:: Items from a data source ::
[Start of section]
(** [s.replace(/\b\w/g, m => m.toUpperCase())]; [prevWord] tells that the
    previous code unit was a word character. *)
Fixpoint capitalizeWords (prevWord : bool) (s : jsstring) : jsstring :=
  match s with
  | [] => []
  | c :: t =>
      (if isWordChar c && negb prevWord then toUpperCase [c] else [c])
      ++ capitalizeWords (isWordChar c) t
  end.

(** [toLabel(v)] *)
Definition toLabel (v : jsstring) : jsstring :=
  let s := trim v in
  if isHexColor s then toUpperCase s
  else capitalizeWords false (toLowerCase s).

(** The test of [pushColorIfMissing]. *)
Definition colorExists (val : jsstring) (opts : list ColorOption) : bool :=
  existsb (fun c =>
    bool_decide (toUpperCase (co_value c) = toUpperCase val)
    || bool_decide (toLowerCase (co_label c) = toLowerCase val)) opts.

(** [pushColorIfMissing(raw)]; Premontaje sorts the list afterwards
    ([sorted = true]), Montaje does not. *)
Definition pushColorIfMissing (sorted : bool) (raw : jsstring) (opts : list ColorOption)
    : list ColorOption :=
  let val := trim raw in
  if negb (truthyStr val) then opts
  else if colorExists val opts then opts
  else
    let l := opts ++ [mkColor (toLabel val) val] in
    if sorted then sortBy (fun a b => localeCompareEs (co_label a) (co_label b)) l
    else l.

(** [colorOptions.find(o => o.value.toUpperCase() === c.toUpperCase())] *)
Definition findColor (c : jsstring) (opts : list ColorOption) : option ColorOption :=
  List.find (fun o => bool_decide (toUpperCase (co_value o) = toUpperCase c)) opts.

End Colors.

(** ** Premontaje: sections keyed by a colour chosen from a list *)

Module Premontaje.

Record State := mkState {
  userId : Z;                        (* getCurrentUserId() *)
  dailyCount : jsnum;
  loading : bool;
  errorMsg : option ErrorTag;
  colorOptions : list ColorOption;
  vehicleColorHex : jsstring;
  vehicleColorName : jsstring;
  sections : list Section;
  _pendingId : option Z;
  _pendingSnapshot : option PendingSnapshot;
  showModal : bool
}.

Definition set_dailyCount (v : jsnum) (s : State) : State :=
  mkState (userId s) v (loading s) (errorMsg s) (colorOptions s) (vehicleColorHex s)
    (vehicleColorName s) (sections s) (_pendingId s) (_pendingSnapshot s) (showModal s).
Definition set_loading (v : bool) (s : State) : State :=
  mkState (userId s) (dailyCount s) v (errorMsg s) (colorOptions s) (vehicleColorHex s)
    (vehicleColorName s) (sections s) (_pendingId s) (_pendingSnapshot s) (showModal s).
Definition set_errorMsg (v : option ErrorTag) (s : State) : State :=
  mkState (userId s) (dailyCount s) (loading s) v (colorOptions s) (vehicleColorHex s)
    (vehicleColorName s) (sections s) (_pendingId s) (_pendingSnapshot s) (showModal s).
Definition set_colorOptions (v : list ColorOption) (s : State) : State :=
  mkState (userId s) (dailyCount s) (loading s) (errorMsg s) v (vehicleColorHex s)
    (vehicleColorName s) (sections s) (_pendingId s) (_pendingSnapshot s) (showModal s).
Definition set_vehicleColorHex (v : jsstring) (s : State) : State :=
  mkState (userId s) (dailyCount s) (loading s) (errorMsg s) (colorOptions s) v
    (vehicleColorName s) (sections s) (_pendingId s) (_pendingSnapshot s) (showModal s).
Definition set_vehicleColorName (v : jsstring) (s : State) : State :=
  mkState (userId s) (dailyCount s) (loading s) (errorMsg s) (colorOptions s)
    (vehicleColorHex s) v (sections s) (_pendingId s) (_pendingSnapshot s) (showModal s).
Definition set_sections (v : list Section) (s : State) : State :=
  mkState (userId s) (dailyCount s) (loading s) (errorMsg s) (colorOptions s)
    (vehicleColorHex s) (vehicleColorName s) v (_pendingId s) (_pendingSnapshot s)
    (showModal s).
Definition set_pendingId (v : option Z) (s : State) : State :=
  mkState (userId s) (dailyCount s) (loading s) (errorMsg s) (colorOptions s)
    (vehicleColorHex s) (vehicleColorName s) (sections s) v (_pendingSnapshot s)
    (showModal s).
Definition set_pendingSnapshot (v : option PendingSnapshot) (s : State) : State :=
  mkState (userId s) (dailyCount s) (loading s) (errorMsg s) (colorOptions s)
    (vehicleColorHex s) (vehicleColorName s) (sections s) (_pendingId s) v (showModal s).
Definition set_showModal (v : bool) (s : State) : State :=
  mkState (userId s) (dailyCount s) (loading s) (errorMsg s) (colorOptions s)
    (vehicleColorHex s) (vehicleColorName s) (sections s) (_pendingId s)
    (_pendingSnapshot s) v.

Section WithHost.
Context {H : Host}.

(** [buildChecksPatch()] *)
Definition buildChecksPatch (s : State) : Patch := buildChecksPatchOf (sections s).

(** The colour step of [applyPendingIfReady]. *)
Definition restoreColor (c : jsstring) (s : State) : State :=
  let s := set_colorOptions (pushColorIfMissing true c (colorOptions s)) s in
  match findColor c (colorOptions s) with
  | Some opt => set_vehicleColorName (co_label opt) (set_vehicleColorHex (co_value opt) s)
  | None => set_vehicleColorName (toLabel c) (set_vehicleColorHex c s)
  end.

(** [applyPendingIfReady()] *)
Definition applyPendingIfReady (s : State) : State :=
  match _pendingSnapshot s with
  | None => s
  | Some snap =>
      match sections s with
      | [] => s
      | _ =>
          let c := trim (orEmpty (ps_color snap)) in
          let s := if truthyStr c then restoreColor c s else s in
          let ck := default ∅ (ps_checks snap) in
          let s := set_sections (List.map (markSection ck) (sections s)) s in
          let s := set_pendingId (ps_id snap) s in
          set_pendingSnapshot None s
      end
  end.

(** The [next] callback of [getCatalogo] in [cargarTareasDesdeBD]. *)
Definition catalogo_next (rows : list TareaCatalogo) (s : State) : State :=
  let s := set_sections (loadSections (js "Fase 1") rows) s in
  let s := set_loading false s in
  applyPendingIfReady s.

(** The [next] callback of [getSnapshot] in [autoResumeFromUserPending]. *)
Definition snapshot_next (mine : PendingItem) (snap : option SnapshotResp)
    (s : State) : State :=
  match snap with
  | None => s
  | Some snap =>
      if sr_exists snap then
        applyPendingIfReady
          (set_pendingSnapshot
             (Some (mkSnapshot (nullish (sr_color snap) (pi_color mine)) None
                               (Some (default ∅ (sr_checks snap)))
                               (nullish (sr_id snap) (Some (pi_id mine))))) s)
      else s
  end.

(** [sectionComplete] *)
Definition sectionComplete (sec : Section) : bool :=
  (0 <? length (tasks sec))%nat && forallb done (tasks sec).

(** [allSectionsDone] *)
Definition allSectionsDone (s : State) : bool :=
  (0 <? length (sections s))%nat && forallb sectionComplete (sections s).

(** [validColor] *)
Definition validColor (s : State) : bool := truthyStr (vehicleColorHex s).

(** [allComplete] *)
Definition allComplete (s : State) : bool := allSectionsDone s && validColor s.

(** [toggleTask(sectionIndex, taskIndex)] *)
Definition toggleTask (i j : nat) (s : State) : option State :=
  (fun secs => set_sections secs s) <$> toggleAt i j (sections s).

(** [clearSection(sectionIndex)] *)
Definition clearSection (i : nat) (s : State) : option State :=
  (fun secs => set_sections secs s) <$> clearSectionAt i (sections s).

(** [clearVehicle()] *)
Definition clearVehicle (s : State) : State :=
  set_vehicleColorName [] (set_vehicleColorHex [] s).

(** [clearAll()] *)
Definition clearAll (s : State) : State :=
  set_pendingId None (clearVehicle (set_sections (uncheckAll (sections s)) s)).

(** [MODULE_KEY] *)
Definition MODULE_KEY : jsstring := js "PREMONTAJE".

(** [afterFinish]; [email] and [date] are what [getCurrentUserEmail()] and
    [getToday()] return when it runs. *)
Definition afterFinish (email date : jsstring) (s : State) : State * list Effect :=
  let newTotal := jsAdd (dailyCount s) (jsOfZ 1) in
  let s := set_dailyCount newTotal s in
  (set_showModal false (clearAll s),
   [SetItemCount (getCountKey MODULE_KEY email date) newTotal]).

(** [{ color, ...this.buildChecksPatch() }] *)
Definition updatePatch (s : State) : Patch :=
  buildChecksPatch s ∪ <[js "color" := patchStr (orNull (vehicleColorHex s))]> ∅.

(** The object passed to [iniciarTarea]; [buildChecksLabels()] assigns by label. *)
Definition startDto (s : State) : IniciarTareaDto :=
  mkDto (userId s) premontaje None (orNull (vehicleColorHex s)) None
    (checksByLabel (flat_map tasks (sections s))).

(** [continueAndClear()] up to the [subscribe]. *)
Definition continueAndClear (s : State) : State * list Effect :=
  if negb (allComplete s) then (s, [])
  else if negb (truthyNum (userId s)) then (s, [])
  else
    match _pendingId s with
    | Some id =>
        if truthyNum id then (s, [ActualizarTarea premontaje id (updatePatch s)])
        else (s, [IniciarTarea (startDto s)])
    | None => (s, [IniciarTarea (startDto s)])
    end.

(** The [next] callback of [actualizarTarea] in [continueAndClear]. *)
Definition actualizar_next (s : State) : State * list Effect :=
  (s, [FinalizarTarea premontaje (_pendingId s)]).

(** The [error] callback of [actualizarTarea] in [continueAndClear]. *)
Definition actualizar_error (s : State) : State * list Effect :=
  (s, [ConsoleError ErrActualizar]).

(** The [next] callback of [iniciarTarea] in [continueAndClear]. *)
Definition iniciar_next (resp : option IniciarTareaResp) (s : State)
    : State * list Effect :=
  if truthyId (id_area_of resp) then (s, [FinalizarTarea premontaje (id_area_of resp)])
  else (s, [ConsoleError ErrIniciarSinId]).

(** The [error] callback of [iniciarTarea] in [continueAndClear]. *)
Definition iniciar_error (s : State) : State * list Effect :=
  (s, [ConsoleError ErrIniciar]).

(** The [error] callback of every [finalizarTarea]. *)
Definition finalizar_error (s : State) : State * list Effect :=
  (s, [ConsoleError ErrFinalizar]).

End WithHost.
End Premontaje.

(** ** Montaje: sections keyed by a colour and a VIN taken from Chasis *)

Module Montaje.

(** [type VinStatus = 'idle' | 'typing' | 'checking' | 'ok' | 'dup' | 'notfound' | 'invalid'] *)
Inductive VinStatus := idle | typing | checking | ok | dup | notfound | invalid.

#[global] Instance VinStatus_eq_dec : EqDecision VinStatus.
Proof. solve_decision. Defined.

Record State := mkState {
  userId : Z;                        (* getCurrentUserId() *)
  dailyCount : jsnum;
  loading : bool;
  errorMsg : option ErrorTag;
  colorOptions : list ColorOption;
  vehicleColorHex : jsstring;
  vehicleColorName : jsstring;
  bastidorOptions : list jsstring;
  vinQuery : jsstring;
  selectedBastidor : jsstring;
  vinEnUso : bool;
  vinStatus : VinStatus;
  sections : list Section;
  showModal : bool;
  _pendingSnapshot : option PendingSnapshot
}.

Definition set_dailyCount (v : jsnum) (s : State) : State :=
  mkState (userId s) v (loading s) (errorMsg s) (colorOptions s) (vehicleColorHex s)
    (vehicleColorName s) (bastidorOptions s) (vinQuery s) (selectedBastidor s)
    (vinEnUso s) (vinStatus s) (sections s) (showModal s) (_pendingSnapshot s).
Definition set_loading (v : bool) (s : State) : State :=
  mkState (userId s) (dailyCount s) v (errorMsg s) (colorOptions s) (vehicleColorHex s)
    (vehicleColorName s) (bastidorOptions s) (vinQuery s) (selectedBastidor s)
    (vinEnUso s) (vinStatus s) (sections s) (showModal s) (_pendingSnapshot s).
Definition set_colorOptions (v : list ColorOption) (s : State) : State :=
  mkState (userId s) (dailyCount s) (loading s) (errorMsg s) v (vehicleColorHex s)
    (vehicleColorName s) (bastidorOptions s) (vinQuery s) (selectedBastidor s)
    (vinEnUso s) (vinStatus s) (sections s) (showModal s) (_pendingSnapshot s).
Definition set_vehicleColorHex (v : jsstring) (s : State) : State :=
  mkState (userId s) (dailyCount s) (loading s) (errorMsg s) (colorOptions s) v
    (vehicleColorName s) (bastidorOptions s) (vinQuery s) (selectedBastidor s)
    (vinEnUso s) (vinStatus s) (sections s) (showModal s) (_pendingSnapshot s).
Definition set_vehicleColorName (v : jsstring) (s : State) : State :=
  mkState (userId s) (dailyCount s) (loading s) (errorMsg s) (colorOptions s)
    (vehicleColorHex s) v (bastidorOptions s) (vinQuery s) (selectedBastidor s)
    (vinEnUso s) (vinStatus s) (sections s) (showModal s) (_pendingSnapshot s).
Definition set_bastidorOptions (v : list jsstring) (s : State) : State :=
  mkState (userId s) (dailyCount s) (loading s) (errorMsg s) (colorOptions s)
    (vehicleColorHex s) (vehicleColorName s) v (vinQuery s) (selectedBastidor s)
    (vinEnUso s) (vinStatus s) (sections s) (showModal s) (_pendingSnapshot s).
Definition set_vinQuery (v : jsstring) (s : State) : State :=
  mkState (userId s) (dailyCount s) (loading s) (errorMsg s) (colorOptions s)
    (vehicleColorHex s) (vehicleColorName s) (bastidorOptions s) v (selectedBastidor s)
    (vinEnUso s) (vinStatus s) (sections s) (showModal s) (_pendingSnapshot s).
Definition set_selectedBastidor (v : jsstring) (s : State) : State :=
  mkState (userId s) (dailyCount s) (loading s) (errorMsg s) (colorOptions s)
    (vehicleColorHex s) (vehicleColorName s) (bastidorOptions s) (vinQuery s) v
    (vinEnUso s) (vinStatus s) (sections s) (showModal s) (_pendingSnapshot s).
Definition set_vinEnUso (v : bool) (s : State) : State :=
  mkState (userId s) (dailyCount s) (loading s) (errorMsg s) (colorOptions s)
    (vehicleColorHex s) (vehicleColorName s) (bastidorOptions s) (vinQuery s)
    (selectedBastidor s) v (vinStatus s) (sections s) (showModal s) (_pendingSnapshot s).
Definition set_vinStatus (v : VinStatus) (s : State) : State :=
  mkState (userId s) (dailyCount s) (loading s) (errorMsg s) (colorOptions s)
    (vehicleColorHex s) (vehicleColorName s) (bastidorOptions s) (vinQuery s)
    (selectedBastidor s) (vinEnUso s) v (sections s) (showModal s) (_pendingSnapshot s).
Definition set_sections (v : list Section) (s : State) : State :=
  mkState (userId s) (dailyCount s) (loading s) (errorMsg s) (colorOptions s)
    (vehicleColorHex s) (vehicleColorName s) (bastidorOptions s) (vinQuery s)
    (selectedBastidor s) (vinEnUso s) (vinStatus s) v (showModal s) (_pendingSnapshot s).
Definition set_showModal (v : bool) (s : State) : State :=
  mkState (userId s) (dailyCount s) (loading s) (errorMsg s) (colorOptions s)
    (vehicleColorHex s) (vehicleColorName s) (bastidorOptions s) (vinQuery s)
    (selectedBastidor s) (vinEnUso s) (vinStatus s) (sections s) v (_pendingSnapshot s).
Definition set_pendingSnapshot (v : option PendingSnapshot) (s : State) : State :=
  mkState (userId s) (dailyCount s) (loading s) (errorMsg s) (colorOptions s)
    (vehicleColorHex s) (vehicleColorName s) (bastidorOptions s) (vinQuery s)
    (selectedBastidor s) (vinEnUso s) (vinStatus s) (sections s) (showModal s) v.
[End of section]
:: TASK ITEM ::
The entries above hold a line with "(** [validColor] *)" and a later line with "[getToday()] return when it runs. *)". Write out exactly those lines and all lines between, nothing more.

:: SOLUTION TO THE PROBLEM ::
(** [validColor] *)
Definition validColor (s : State) : bool := truthyStr (vehicleColorHex s).

(** [allComplete] *)
Definition allComplete (s : State) : bool := allSectionsDone s && validColor s.

(** [toggleTask(sectionIndex, taskIndex)] *)
Definition toggleTask (i j : nat) (s : State) : option State :=
  (fun secs => set_sections secs s) <$> toggleAt i j (sections s).

(** [clearSection(sectionIndex)] *)
Definition clearSection (i : nat) (s : State) : option State :=
  (fun secs => set_sections secs s) <$> clearSectionAt i (sections s).

(** [clearVehicle()] *)
Definition clearVehicle (s : State) : State :=
  set_vehicleColorName [] (set_vehicleColorHex [] s).

(** [clearAll()] *)
Definition clearAll (s : State) : State :=
  set_pendingId None (clearVehicle (set_sections (uncheckAll (sections s)) s)).

(** [MODULE_KEY] *)
Definition MODULE_KEY : jsstring := js "PREMONTAJE".

(** [afterFinish]; [email] and [date] are what [getCurrentUserEmail()] and
    [getToday()] return when it runs. *)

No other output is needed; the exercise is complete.